Julie, 18. yaş gününe girerken, yepyeni bir dünyaya adım atmanın heyecanı ve bilinmezliğinin karmaşık duygularını yaşıyordu. Ancak bu heyecan, kısa sürede kabuslarla dolu bir karmaşaya dönüştü. Bir gece, geçmişten gelen bir adamın hayaletini görmesiyle, Julie’nin hayatı bambaşka bir yöne savruldu. Gerçeklik ile rüya dünyası arasındaki sınırlar bulanıklaşmaya başladı ve Julie, karanlık figürler ve ürkütücü manzaralarla dolu bir kabus evreninin içinde kayboldu.
Gecenin karanlığında kabuslar onu ele geçirirken, gündüzleri de endişe ve halsizlik gölgesi altında yaşıyordu. Bu kabuslardan kurtulmak için bir psikiyatriste başvurdu, ancak doktorun teşhisi bile Julie’yi rahatlatmaya yetmedi. Kabuslarının kaynağı ve anlamı bir muamma olarak kalmaya devam etti.

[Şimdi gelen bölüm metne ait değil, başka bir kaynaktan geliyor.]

(** A factored group matches the tokens its keywords match. *)
Lemma group_whole ci c ws s :
  (forall k, In k ws -> exists a t, k = String a t /\ upper_char a = c
                                     /\ (ci = false -> upper_char a = a)) ->
  existsb is_empty (run_part ci (PGroup c (map tail ws)) s)
  = existsb (fun k => eq_text ci k s) ws.
Proof.
  intros H. cbn [run_part]. destruct s as [|x s].
  - symmetry. transitivity (existsb (fun _ : string => false) ws);
      [|apply existsb_never].
    apply existsb_ext_on.
    intros k Hk. destruct (H k Hk) as (a & t & -> & _). apply eq_text_nil_r.
  - rewrite <- (existsb_ext_on
       (fun k => char_eq ci c x && eq_text ci (tail k) s)
       (fun k => eq_text ci k (String x s))).
    + destruct (char_eq ci c x); simpl.
      * rewrite existsb_flat_map, existsb_over_map.
        apply existsb_ext_on. intros k _. apply strip_whole.
      * symmetry. apply existsb_never.
    + intros k Hk. destruct (H k Hk) as (a & t & -> & Hc & Hs).
      rewrite eq_text_cons. cbn [tail]. f_equal. now apply key_char_eq.
Qed.

Lemma mode_fits_In ci L k :
  mode_fits ci L = true -> In k L -> ci = false -> case_stable k = true.
Proof.
  unfold mode_fits. intros H Hk ->. simpl in H.
  rewrite forallb_forall in H. now apply H.
Qed.

Lemma group_members ci L c :
  forallb (fun w => negb (is_empty w)) L = true ->
  mode_fits ci L = true ->
  forall k, In k (keyword_group L c) ->
    exists a t, k = String a t /\ upper_char a = c /\ (ci = false -> upper_char a = a).
Proof.
  intros HL Hm k Hk. rewrite forallb_forall in HL.
  apply keyword_group_In in Hk as [Hk Hc]. specialize (HL k Hk).
  pose proof (mode_fits_In ci L k Hm Hk) as Hs.
  destruct k as [|a t]; [discriminate|]. exists a, t. repeat split; [exact Hc|].
  intros Hci. specialize (Hs Hci). simpl in Hs. now apply Ascii.eqb_eq in Hs.
Qed.

Lemma group_part_whole ci L c s :
  forallb (fun w => negb (is_empty w)) L = true ->
  mode_fits ci L = true ->
  existsb is_empty (run_part ci (group_part L c) s)
  = existsb (fun k => eq_text ci k s) (keyword_group L c).
Proof.
  intros HL Hm. unfold group_part.
  pose proof (group_whole ci c (keyword_group L c) s (group_members ci L c HL Hm)) as Hg.
  destruct (keyword_group L c) as [|w [|w' ws]]; try exact Hg.
  cbn [run_part existsb]. rewrite orb_false_r. apply strip_whole.
Qed.

Lemma existsb_groups (P : string -> bool) L :
  existsb (fun c => existsb P (keyword_group L c)) (group_keys L) = existsb P L.
Proof.
  apply eq_iff_eq_true. rewrite !existsb_exists. split.
  - intros (c & Hc & H). apply existsb_exists in H as (k & Hk & HP).
    exists k. split; [|exact HP]. now apply keyword_group_In in Hk.
  - intros (k & Hk & HP). exists (group_key k). split.
    + apply group_keys_In. now exists k.
    + apply existsb_exists. exists k. split; [|exact HP]. now apply keyword_group_In.
Qed.

Lemma parts_whole ci L s :
  forallb (fun w => negb (is_empty w)) L = true ->
  mode_fits ci L = true ->
  existsb is_empty (flat_map (fun q => run_part ci q s) (parts_of L))
  = existsb (fun k => eq_text ci k s) L.
Proof.
  intros HL Hm. rewrite <- (existsb_groups (fun k => eq_text ci k s) L).
  rewrite existsb_flat_map. unfold parts_of.
  destruct (group_keys L) as [|c [|c' cs]] eqn:E.
  - reflexivity.
  - rewrite existsb_over_map. cbn [existsb]. rewrite orb_false_r.
    apply existsb_ext_on. intros k _. cbn [run_part]. apply strip_whole.
  - rewrite existsb_over_map. apply existsb_ext_on. intros k _.
    now apply group_part_whole.
Qed.

(** The optimized pattern of plain keywords, in a mode that fits,
    accepts a token exactly when it is one of the keywords as the mode
    compares texts. *)
Lemma match_whole_optimized ci L s :
  forallb plain_keyword L = true ->
  mode_fits ci L = true ->
  is_empty s = false ->
  match_whole ci (optimize_spec L) s = Some (existsb (fun k => eq_text ci k s) L).
Proof.
  intros HL Hm Hs. unfold match_whole.
  destruct (parse_optimized L HL) as [_ ->]. cbn [option_map]. f_equal.
  destruct L as [|w L].
  - simpl. now rewrite Hs.
  - rewrite run_optimized by discriminate.
    apply parts_whole; [now apply plain_keyword_nonempty | exact Hm].
Qed.

(* ------------------------------------------------------------------ *)
(** ** The first match                                                  *)
(* ------------------------------------------------------------------ *)

Lemma char_eq_refl ci c : char_eq ci c c = true.
Proof. unfold char_eq. destruct ci; apply Ascii.eqb_refl. Qed.

Lemma strip_self ci w : strip ci w w = Some "".
Proof.
  induction w as [|c w IH]; simpl; [reflexivity|].
  now rewrite char_eq_refl.
Qed.

Lemma strip_length ci w s r :
  strip ci w s = Some r -> String.length s = String.length w + String.length r.
Proof.
  revert s. induction w as [|c w IH]; intros [|x s] H; simpl in *;
    try (injection H as <-; reflexivity); try discriminate.
  destruct (char_eq ci c x); [|discriminate]. now rewrite (IH s H).
Qed.

Lemma length_zero_empty (s : string) : String.length s = 0 -> s = "".
Proof. destruct s; [reflexivity | discriminate]. Qed.

Lemma substring_whole (s : string) : substring 0 (String.length s) s = s.
Proof. induction s as [|c s IH]; simpl; [reflexivity | now rewrite IH]. Qed.

(** In a list that has the longer texts first, the first text that
    matches at the start of a member matches all of it. *)
Lemma first_of_longest_first ci ws s :
  In s ws ->
  StronglySorted (fun a b => String.length b <= String.length a) ws ->
  hd_error (flat_map (fun w => option_list (strip ci w s)) ws) = Some "".
Proof.
  induction ws as [|w ws IH]; intros Hin Hs; [destruct Hin|].
  apply StronglySorted_inv in Hs as [Hs Hw]. rewrite Forall_forall in Hw.
  cbn [flat_map]. destruct (strip ci w s) as [r|] eqn:E.
  - apply strip_length in E.
    assert (Hlen : String.length s <= String.length w).
    { destruct Hin as [->|Hin]; [lia | now apply Hw]. }
    assert (Hr : r = "") by (apply length_zero_empty; lia).
    now subst r.
  - simpl. apply IH; [|exact Hs].
    destruct Hin as [->|Hin]; [|exact Hin]. now rewrite strip_self in E.
Qed.

Lemma tails_longest_first ws :
  StronglySorted (fun a b => String.length b <= String.length a) ws ->
  StronglySorted (fun a b => String.length b <= String.length a) (map tail ws).
Proof.
  induction 1 as [|w ws Hs IH Hw]; simpl; constructor; [exact IH|].
  rewrite Forall_forall in *. intros t Ht.
  apply in_map_iff in Ht as (y & <- & Hy). specialize (Hw y Hy).
  destruct w, y; simpl in *; lia.
Qed.
Lemma rename_keeps_labels_distinct_witness :
  NoDup (labels (rename COLUMN_MAPPING counts_example)).
Proof.
  apply (rename_keeps_labels_distinct counts_example).
  - vm_compute. solve_nodup.
  - intros l I. vm_compute in I. destruct I as [<-|[<-|[<-|[]]]];
      intros H; vm_compute in H;
      repeat (destruct H as [H|H]; [discriminate|]); exact H.
Defined.

Lemma process_is_load_on_the_resolved_path_witness :
  process_most_recent_file no_bracket no_beyond
    (read_excel_from [(["downloads"; "CONSULTA_TLP_PCP_CS_050126_0800.xlsx"],
                       counts_example)])
    to_datetime_iso float_str_short astype_Int64_refuse holds_NA_extension
    (mkHandler ["downloads"] PREFIX) None exports_world
  = process_most_recent_file no_bracket no_beyond
      (read_excel_from [(["downloads"; "CONSULTA_TLP_PCP_CS_050126_0800.xlsx"],
                         counts_example)])
      to_datetime_iso float_str_short astype_Int64_refuse holds_NA_extension
      (mkHandler ["downloads"] PREFIX)
      (Some ["downloads"; "CONSULTA_TLP_PCP_CS_050126_0800.xlsx"]) exports_world.
Proof.
  apply (proj2 (process_is_load_on_the_resolved_path no_bracket no_beyond
                  (read_excel_from
                     [(["downloads"; "CONSULTA_TLP_PCP_CS_050126_0800.xlsx"],
                       counts_example)])
                  to_datetime_iso float_str_short astype_Int64_refuse
                  holds_NA_extension (mkHandler ["downloads"] PREFIX)
                  ["downloads"; "CONSULTA_TLP_PCP_CS_050126_0800.xlsx"]
                  exports_world)).
  vm_compute. reflexivity.
Defined.

Lemma searched_deletion_logs_none_witness :
  delete_most_recent_file no_bracket no_beyond (mkHandler ["downloads"] PREFIX) None
    exports_world
  = (mkWorld
       (filter (fun e => negb (path_eqb (fst e)
                                 ["downloads"; "CONSULTA_TLP_PCP_CS_050126_0800.xlsx"]))
          (fs exports_world))
       (log exports_world ++ [(INFO, "Arquivo removido com sucesso: None")]),
     inr true).
Proof.
  apply (searched_deletion_logs_none no_bracket no_beyond
           (mkHandler ["downloads"] PREFIX) exports_world
           ["downloads"; "CONSULTA_TLP_PCP_CS_050126_0800.xlsx"]
           (mkNode false 400)).
  - vm_compute. reflexivity.
  - vm_compute. reflexivity.
  - reflexivity.
Defined.

Lemma cleanup_and_text_steps_idempotent_witness :
  normalize_text float_str_short
    (cleanup holds_NA_extension
       (normalize_text float_str_short (cleanup holds_NA_extension text_example)))
  = normalize_text float_str_short (cleanup holds_NA_extension text_example).
Proof.
  apply (cleanup_and_text_steps_idempotent float_str_short holds_NA_extension
           float_str_short_not_sentinel text_example).
Defined.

Zamanla kabuslar daha da karmaşık hale geldi, gerçeklikle iç içe geçti ve Julie’nin algısını bozdu. Artık neyin gerçek neyin hayal olduğunu ayırt edemez hale gelmişti. Kabusların gerçek olduğuna dair bir inanç onu ele geçirdi ve bu inançla birlikte karanlık varlığın etkisi altına girdi. Kendi bedeninde yabancı bir varlık gibi hisseden Julie, ruhu ve bedeni arasında dehşet verici bir mücadeleye sürüklendi.